Living Expenses
Housing: $605/month. My own (big) room. All utilities included. Washer/dryer. Bathroom and refrigerator shared with one other person. Bathroom cleaned by maid every couple weeks.
Transportation: 2000 Honda Civic, paid off. 63,000 miles. New tires, new brakes. Over $3000 in maintenance performed in last six months. Runs like new.
Food: I need to find a job where co-workers don’t make fun of me for bringing a sack lunch. Probably $200-$300/mo despite rarely eating out. Prime territory for cost-cutting.
Cell Phone: $53-54/mo
Clothes: Nordstrom Rack and Buffalo Exchange. Any other suggestions?
Toys: Let’s look at the things I want: big screen TV, TiVo, Xbox 360, new computer, fancy digital camera, and every other gadget in existence. The common theme is time-sink electronics that depreciate like crazy. TiVo is the most dangerous – I don’t need to spend all weekend catching up on the TV I missed during the week. I can live without.

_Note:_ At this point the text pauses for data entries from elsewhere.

Lemma ColorFromHexString_digits r1 r2 g1 g2 b1 b2 :
  ColorFromHexString [35; r1; r2; g1; g2; b1; b2]
  = (r ← stoul16 [r1; r2]; g ← stoul16 [g1; g2]; b ← stoul16 [b1; b2];
     Some (rgb (u8 r) (u8 g) (u8 b))).
Proof. done. Qed.

(** The text of a colour, in the form #RRGGBB, is read back as the colour, by
    the function that reads that form. *)
Theorem ColorHexString_round_trip (r g b : Z) :
  is_byte r → is_byte g → is_byte b →
  ColorFromHexString (ColorToHexString (rgb r g b)) = Some (rgb r g b).
Proof.
  intros Hr Hg Hb. unfold ColorToHexString, hex_byte. cbn [app c_r c_g c_b rgb].
  rewrite ColorFromHexString_digits. fold (hex_byte r) (hex_byte g) (hex_byte b).
  rewrite !stoul16_hex_byte by done. cbn [mbind option_bind]. by rewrite !u8_byte.
Qed.

Lemma ColorHexString_round_trip_witness :
  ColorFromHexString (ColorToHexString (rgb 18 171 255)) = Some (rgb 18 171 255).
Proof. apply ColorHexString_round_trip; unfold is_byte; lia. Defined.

(** The same text is also read back by the parser of X11 colour
    specifications, which OSC sequences use. *)
Theorem ColorFromXParseColorSpec_hex (r g b : Z) :
  is_byte r → is_byte g → is_byte b →
  ColorFromXParseColorSpec (ColorToHexString (rgb r g b)) = Some (rgb r g b).
Proof.
  intros Hr Hg Hb. unfold ColorFromXParseColorSpec, ColorToHexString. cbn [c_r c_g c_b rgb].
  set (body := hex_byte r ++ hex_byte g ++ hex_byte b).
  assert (length (35 :: body) = 7%nat) as -> by done.
  rewrite bool_decide_false by done. rewrite bool_decide_true by done. cbn [Nat.ltb Nat.leb andb].
  change (negb _) with false. cbn [mbind option_bind drop]. change ((7 - 1) / 3)%nat with 2%nat.
  unfold body. cbn [spec_components]. rewrite drop_0, spec_digits_hex_byte by done.
  cbn [mbind option_bind]. rewrite spec_digits_hex_byte by done.
  cbn [mbind option_bind]. rewrite <-(app_nil_r (hex_byte b)), spec_digits_hex_byte by done.
  cbn [mbind option_bind]. by rewrite !spec_scale_two, !u8_byte.
Qed.

Lemma ColorFromXParseColorSpec_hex_witness :
  ColorFromXParseColorSpec (ColorToHexString (rgb 18 171 255)) = Some (rgb 18 171 255).
Proof. apply ColorFromXParseColorSpec_hex; unfold is_byte; lia. Defined.

Lemma paste_ref_clean opt prev l :
  Forall (λ c, IsFlagSet opt CarriageReturnNewline && (c =? 10) = false
             ∧ IsFlagSet opt ControlCodes && isControlCode c = false) (paste_ref opt prev l).
Proof.
  revert prev. induction l as [|c l IH]; intros prev; cbn; [done|]. apply Forall_app. split; [|apply IH].
  unfold paste_char. destruct (IsFlagSet opt CarriageReturnNewline && (c =? 10)) eqn:H1.
  - case_bool_decide; constructor; [|done]. by rewrite !andb_false_r.
  - destruct (IsFlagSet opt ControlCodes && isControlCode c) eqn:H2; by repeat constructor.
Qed.

Lemma paste_ref_id opt prev l :
  Forall (λ c, IsFlagSet opt CarriageReturnNewline && (c =? 10) = false
             ∧ IsFlagSet opt ControlCodes && isControlCode c = false) l →
  paste_ref opt prev l = l.
Proof.
  intros Hl. revert prev. induction Hl as [|c l [H1 H2] _ IH]; intros prev; cbn; [done|].
  unfold paste_char. by rewrite H1, H2, IH.
Qed.

(** Filtering a pasted text: with the newline option no line feed is left,
    with the control code option no control code is left, a second pass changes
    nothing, and without options the text is unchanged. *)
Theorem FilterStringForPaste_correct (wstr : wstring) (option : Z) :
  Forall (λ c, (IsFlagSet option CarriageReturnNewline && (c =? 10)) = false
             ∧ (IsFlagSet option ControlCodes && isControlCode c) = false)
    (FilterStringForPaste wstr option)
  ∧ FilterStringForPaste (FilterStringForPaste wstr option) option = FilterStringForPaste wstr option
  ∧ FilterStringForPaste wstr 0 = wstr.
Proof.
  rewrite !FilterStringForPaste_ref. split; [apply paste_ref_clean|].
  split; [apply paste_ref_id, paste_ref_clean|]. apply paste_ref_id. apply Forall_true. done.
Qed.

Vice: 16 days since last cigarette, longer since last drink. A couple months without blazing. My goal of working 14 hours a day should help keep me away from temptation. I could spend $15-20 a day on booze, get too lazy to make food and spend $20-25 on a pizza, all while smoking $4 worth of cigarettes… then wake up the next morning and burn $10 smoking away a hangover. $0 fits my budget better.
Vacations: I can take a six to twelve hour vacation that feels like a week whenever I want, I just need to find a good hook.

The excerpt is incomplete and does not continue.